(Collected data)
------------------------------

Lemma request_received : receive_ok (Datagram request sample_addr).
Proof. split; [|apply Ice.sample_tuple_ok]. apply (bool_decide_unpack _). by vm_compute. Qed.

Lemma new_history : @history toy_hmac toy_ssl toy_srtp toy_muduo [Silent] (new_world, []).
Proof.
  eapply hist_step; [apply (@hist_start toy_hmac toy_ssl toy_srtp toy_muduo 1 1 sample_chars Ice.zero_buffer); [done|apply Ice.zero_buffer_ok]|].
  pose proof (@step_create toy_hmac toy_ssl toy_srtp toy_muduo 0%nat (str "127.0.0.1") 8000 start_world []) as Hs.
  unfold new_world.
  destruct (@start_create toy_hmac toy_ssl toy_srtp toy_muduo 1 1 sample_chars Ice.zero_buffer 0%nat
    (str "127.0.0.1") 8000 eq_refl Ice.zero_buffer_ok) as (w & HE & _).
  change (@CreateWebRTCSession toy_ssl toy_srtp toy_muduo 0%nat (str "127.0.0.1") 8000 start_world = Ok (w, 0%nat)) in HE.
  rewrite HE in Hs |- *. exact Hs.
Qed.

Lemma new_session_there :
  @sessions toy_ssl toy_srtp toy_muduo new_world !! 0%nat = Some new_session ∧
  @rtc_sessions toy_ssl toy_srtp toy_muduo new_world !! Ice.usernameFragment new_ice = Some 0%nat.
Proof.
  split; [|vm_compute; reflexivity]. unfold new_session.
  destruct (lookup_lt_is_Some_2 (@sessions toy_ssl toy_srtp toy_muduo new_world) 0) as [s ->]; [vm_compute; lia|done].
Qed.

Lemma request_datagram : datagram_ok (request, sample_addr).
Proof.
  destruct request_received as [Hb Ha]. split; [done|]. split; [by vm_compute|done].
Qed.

------------------------------

Take the line with "as (w & HE & _)." and all lines after it through the end of the records, and write them out exactly; include nothing else.

#### Response to this task:
    (str "127.0.0.1") 8000 eq_refl Ice.zero_buffer_ok) as (w & HE & _).
  change (@CreateWebRTCSession toy_ssl toy_srtp toy_muduo 0%nat (str "127.0.0.1") 8000 start_world = Ok (w, 0%nat)) in HE.
  rewrite HE in Hs |- *. exact Hs.
Qed.

Lemma new_session_there :
  @sessions toy_ssl toy_srtp toy_muduo new_world !! 0%nat = Some new_session ∧
  @rtc_sessions toy_ssl toy_srtp toy_muduo new_world !! Ice.usernameFragment new_ice = Some 0%nat.
Proof.
  split; [|vm_compute; reflexivity]. unfold new_session.
  destruct (lookup_lt_is_Some_2 (@sessions toy_ssl toy_srtp toy_muduo new_world) 0) as [s ->]; [vm_compute; lia|done].
Qed.

Lemma request_datagram : datagram_ok (request, sample_addr).
Proof.
  destruct request_received as [Hb Ha]. split; [done|]. split; [by vm_compute|done].
Qed.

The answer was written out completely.